## [Your task]
Search the listing for "Hreq" and copy every line where it appears.

════

(** ** The builder *)

Lemma requirements_ok values r : _normalize_requirements values = Ok r ↔
  Forall (λ v, single_line ExecutionPlanError v "evidence_requirement" 256 = Ok v) values
  ∧ r = sorted_set values ∧ Z.of_nat (length r) ≤ MAX_EVIDENCE_REQUIREMENTS.
Proof.
  unfold _normalize_requirements, xp_fail_if.
  assert (∀ l items, mapM (λ value, _single_line value "evidence_requirement" 256) l = Ok items ↔
    Forall (λ v, single_line ExecutionPlanError v "evidence_requirement" 256 = Ok v) l ∧ items = l) as Hm.
  { intros l. induction l as [|v l IH]; intros items; cbn [mapM].
    - split; [by intros [= <-]|by intros [_ ->]].
    - rewrite Forall_cons. split.
      + intros H. apply bind_ok_iff in H as (x & Hx & H). apply bind_ok_iff in H as (ys & [Hl ->]%IH & [= <-]).
        pose proof (single_line_id _ _ _ _ _ Hx) as ->. done.
      + intros [[Hv Hl] ->]. apply bind_ok_iff. exists v. split; [exact Hv|]. apply bind_ok_iff. exists l.
        split; [by apply IH|done]. }
  rewrite bind_ok_iff. setoid_rewrite Hm. split.
  - intros (u & [Hf ->] & Hk). cbv zeta in Hk. rewrite guard_bind_ok, Z.ltb_ge in Hk. naive_solver.
  - intros (Hf & -> & Hl). exists values. split; [done|]. cbv zeta. by rewrite guard_bind_ok, Z.ltb_ge.
Qed.

Lemma elem_of_sorted_set x l : x ∈ sorted_set l ↔ x ∈ l.
Proof. unfold sorted_set. by rewrite elem_of_sorted_str, elem_of_dict_fromkeys. Qed.

Lemma sorted_set_idemp l : sorted_set (sorted_set l) = sorted_set l.
Proof.
  unfold sorted_set at 1. rewrite dict_fromkeys_id; [apply sorted_str_idemp|].
  unfold sorted_set. rewrite sorted_str_perm. apply NoDup_dict_fromkeys.
Qed.

Lemma requirements_again values r : _normalize_requirements values = Ok r → _normalize_requirements r = Ok r.
Proof.
  rewrite !requirements_ok. intros (Hf & -> & Hl). rewrite sorted_set_idemp. split_and!; [|done|done].
  rewrite Forall_elem in *. intros v Hv. by apply Hf, elem_of_sorted_set.
Qed.

Lemma derive_child_fingerprint p tid srcs tools ws net c : derive_child p tid srcs tools ws net = Ok c →
  is_sha256_ref (ca_fingerprint c) = true.
Proof. unfold derive_child. intros H. inv_ok. apply sha256_of_text_shape. Qed.

(** A node the builder makes is accepted by every check of the plan on its own. *)
Lemma build_node_inv tc parent by_id levels bindings id n :
  (∀ l, levels !! id = Some l → 0 ≤ l) → (∀ s, by_id !! id = Some s → wn_id s = id) →
  build_node tc parent by_id levels bindings id = Ok n →
  en_node_id n = id ∧ (∃ source, node_matches by_id levels n source)
  ∧ (∃ d, ExecutionNode_canonical_dict n = Ok d) ∧ ∃ a, rebind_authority n parent = Ok a.
Proof.
  intros Hlev Hid H. unfold build_node in H.
  apply bind_ok_iff in H as (source & Hs & H). destruct (by_id !! id) as [s|] eqn:Es; [|done]. injection Hs as ->.
  apply bind_ok_iff in H as (binding & Hb & H). rewrite unit_bind_ok in H. destruct H as [_ H].
  apply bind_ok_iff in H as (child & Hc & H). apply bind_ok_iff in H as (level & Hl & H).
  destruct (levels !! id) as [l|] eqn:El; [|done]. injection Hl as ->.
  rewrite plan_digest_ok in H by apply node_json_ok. cbn [mbind result_bind] in H. injection H as <-.
  unfold reraise, catch in Hc. destruct (derive_child _ _ _ _ _ _) as [c|e] eqn:Ec; [|by destruct (denied_or_value_error _)].
  injection Hc as ->. split_and!; [done|..].
  - exists source. constructor; try done. cbn. intros [->|Ha]; [done|]. by rewrite Ha, bool_decide_refl, orb_true_r.
  - unfold ExecutionNode_canonical_dict, _sha256, sha256_ref, xp_fail_if.
    cbn [en_authority_fingerprint en_workflow_node_fingerprint en_resource_budget en_schema_version
      en_execution_level en_evidence_requirements].
    unfold normalized in Hb. apply bind_ok_iff in Hb as (b & Hbud & Hb). apply bind_ok_iff in Hb as (net & _ & Hb).
    apply bind_ok_iff in Hb as (req & Hreq & [= <-]). cbn [nb_resource_budget nb_evidence_requirements].
    rewrite (derive_child_fingerprint _ _ _ _ _ _ _ Ec), sha256_of_text_shape. cbn [negb raise_if mbind result_bind].
    rewrite Hbud, bool_decide_refl. cbn [negb raise_if mbind result_bind].
    rewrite (proj2 (Z.ltb_ge level 0)) by (by apply Hlev). cbn [raise_if mbind result_bind].
    rewrite (requirements_again _ _ Hreq). cbn [mbind result_bind]. rewrite bool_decide_refl. cbn [negb raise_if mbind result_bind].
    destruct (budget_dict_total (nb_resource_budget (default default_binding (bindings !! id)))) as (v & -> & _).
    { rewrite Hbud. f_equal. revert Hbud. unfold TaskResourceBudget_validate. rewrite !unit_bind_ok. naive_solver. }
    by eexists.
  - exists child. unfold rebind_authority, xp_fail_if, reraise, catch.
    cbn [en_authority_task_id en_allowed_sources en_allowed_tools en_write_scope en_network_scope
      en_authority_fingerprint]. rewrite (derive_child_again _ _ _ _ _ _ _ Ec). cbn [mbind result_bind].
    by rewrite bool_decide_refl.
Qed.

(** The plan the builder assembles. *)
Definition assembled (tc : TaskContext) (parent : TaskCapabilityAuthority) (w : wf_contract)
    (context_fingerprint identity : string) (nodes : list ExecutionNode) : ExecutionPlan := {|
  xp_task_id := tx_task_id tc; xp_task_context_fingerprint := context_fingerprint;
  xp_task_context_identity_fingerprint := identity; xp_task_risk_class := tx_risk_class tc;
  xp_parent_authority_fingerprint := ca_fingerprint parent;
  xp_task_resource_budget := tx_resource_budget tc;
  xp_workflow_contract_json := print (contract_json w);
  xp_workflow_contract_fingerprint := sha256_of_text (print (contract_json w));
  xp_nodes := nodes; xp_schema_version := EXECUTION_PLAN_SCHEMA;
  xp_execution_authorized := false; xp_execution_mode := "plan_only" |}.

Lemma build_nodes_inv tc parent w levels bindings order nodes : workflow_ok w →
  _graph (wc_nodes w) = Ok (order, levels) →
  mapM (build_node tc parent (workflow_by_id (wc_nodes w)) levels bindings) order = Ok nodes →
  map en_node_id nodes = order ∧ nodes_match (workflow_by_id (wc_nodes w)) levels nodes
  ∧ Forall (λ n, ∃ a, rebind_authority n parent = Ok a) nodes.
Proof.
  intros Hok Hg Hm. destruct (graph_order _ _ _ (wo_ids _ Hok) Hg) as (_ & _ & Hlev).
  assert (∀ id, id ∈ order → ∀ l, levels !! id = Some l → 0 ≤ l) as Hpos.
  { intros id Hin l Hl. destruct (Hlev id Hin) as (l' & Hl' & ? & _). congruence. }
  assert (∀ id s, workflow_by_id (wc_nodes w) !! id = Some s → wn_id s = id) as Hid.
  { intros id s Hs. apply workflow_by_id_lookup in Hs as [_ ?]; [done|apply Hok]. }
  clear Hlev Hg. apply mapM_Forall2 in Hm. induction Hm as [|id n order nodes Hn _ IH].
  - split_and!; constructor.
  - apply build_node_inv in Hn as (Hn & Hmatch & Hd & Ha); [|apply Hpos; by left|apply Hid].
    destruct IH as (Hi & Hms & Has); [intros i Hi; apply Hpos; by right|].
    split_and!; [cbn; by rewrite Hn, Hi|by constructor|by constructor].
Qed.

Lemma risk_class_known c : validate_identity c = Ok tt → tx_risk_class c ∈ _RISK_CLASSES.
Proof. unfold validate_identity, tx_fail_if. intros H. inv_ok. by py_prop. Qed.

Lemma plan_validate_intro p parent w order levels :
  xp_schema_version p = EXECUTION_PLAN_SCHEMA → is_sha256_ref (xp_task_context_fingerprint p) = true →
  is_sha256_ref (xp_task_context_identity_fingerprint p) = true →
  is_sha256_ref (xp_workflow_contract_fingerprint p) = true →
  is_sha256_ref (xp_parent_authority_fingerprint p) = true →
  xp_task_risk_class p ∈ _RISK_CLASSES →
  TaskResourceBudget_validate (xp_task_resource_budget p) = Ok (xp_task_resource_budget p) →
  2 ≤ Z.of_nat (length (xp_nodes p)) ≤ MAX_NODES →
  _validated_workflow p = Ok w → risk_check (wc_risk_level w) (xp_task_risk_class p) = Ok tt →
  _graph (wc_nodes w) = Ok (order, levels) → order = map en_node_id (xp_nodes p) → NoDup order →
  nodes_match (workflow_by_id (wc_nodes w)) levels (xp_nodes p) →
  _require_aggregate_budget (xp_nodes p) (xp_task_resource_budget p) = Ok tt →
  check_parent p parent = Ok tt →
  xp_execution_authorized p = false → xp_execution_mode p = "plan_only" →
  ExecutionPlan_validate p (Some parent) = Ok p.
Proof.
  intros H1 H2 H3 H4 H5 H6 H7 [H8 H9] H10 H11 H12 H13 H14 H15 H16 H17 H18 H19.
  unfold ExecutionPlan_validate, _sha256, sha256_ref, xp_fail_if.
  rewrite H1, bool_decide_refl, H2, H3, H4, H5. cbn [negb raise_if mbind result_bind].
  rewrite (proj2 (mem_str_true _ _)) by exact H6. cbn [negb raise_if mbind result_bind].
  rewrite H7. cbn [mbind result_bind].
  rewrite (proj2 (Z.leb_le _ _) H8), (proj2 (Z.leb_le _ _) H9). cbn [andb negb raise_if mbind result_bind].
  rewrite H10. cbn [mbind result_bind]. rewrite H11. cbn [mbind result_bind].
  rewrite H12. cbn [mbind result_bind]. rewrite H13, bool_decide_refl. cbn [negb raise_if mbind result_bind].
  rewrite (proj2 (check_nodes_ok _ _ [] (xp_nodes p) (rev (map en_node_id (xp_nodes p)) ++ []))).
  - cbn [mbind result_bind]. rewrite H16. cbn [mbind result_bind opt_check].
    by rewrite H17, H18, H19, bool_decide_refl.
  - split_and!; [by rewrite <- H13|intros ? _; apply not_elem_of_nil|done|done].
Qed.

Lemma assembled_valid tc parent w cf idf order levels bindings nodes :
  TaskContext_validate tc = Ok tc → ca_task_id parent = tx_task_id tc →
  ca_fingerprint parent = tx_authority_fingerprint tc → workflow_ok w →
  Z.of_nat (length (wc_warnings w)) ≤ 12 → risk_check (wc_risk_level w) (tx_risk_class tc) = Ok tt →
  _graph (wc_nodes w) = Ok (order, levels) →
  mapM (build_node tc parent (workflow_by_id (wc_nodes w)) levels bindings) order = Ok nodes →
  _require_aggregate_budget nodes (tx_resource_budget tc) = Ok tt →
  is_sha256_ref cf = true → is_sha256_ref idf = true →
  ExecutionPlan_validate (assembled tc parent w cf idf nodes) (Some parent)
  = Ok (assembled tc parent w cf idf nodes).
Proof.
  intros Htc Hid Hfp Hok Hw Hr Hg Hm Hb Hcf Hidf.
  destruct (build_nodes_inv _ _ _ _ _ _ _ Hok Hg Hm) as (Hids & Hmatch & Hreb).
  pose proof (graph_order _ _ _ (wo_ids _ Hok) Hg) as (Hperm & _).
  apply TaskContext_validate_ok in Htc as (_ & Hident & Hbind). apply risk_class_known in Hident.
  apply validate_binding_ok in Hbind as (Hbud & _ & (_ & _ & Hauth) & _).
  assert (length nodes = length (wc_nodes w)) as Hlen.
  { rewrite <- (length_map en_node_id), Hids, Hperm. apply length_map. }
  apply (plan_validate_intro _ _ w order levels); try done.
  - apply sha256_of_text_shape.
  - exact (eq_trans (f_equal is_sha256_ref Hfp) Hauth).
  - cbn [xp_nodes assembled]. rewrite Hlen. apply (wo_nodes _ Hok).
  - by apply validated_workflow_ok.
  - rewrite Hperm. apply Hok.
  - by apply check_parent_ok.
Qed.

Lemma reraise_ok {A} (m : result A) h c msg a : reraise m h c msg = Ok a ↔ m = Ok a.
Proof. unfold reraise, catch. destruct m as [x|e]; [done|]. by destruct (h (exn_cls e)). Qed.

════

## [Answer box]
    apply bind_ok_iff in Hb as (req & Hreq & [= <-]). cbn [nb_resource_budget nb_evidence_requirements].
    rewrite (requirements_again _ _ Hreq). cbn [mbind result_bind]. rewrite bool_decide_refl. cbn [negb raise_if mbind result_bind].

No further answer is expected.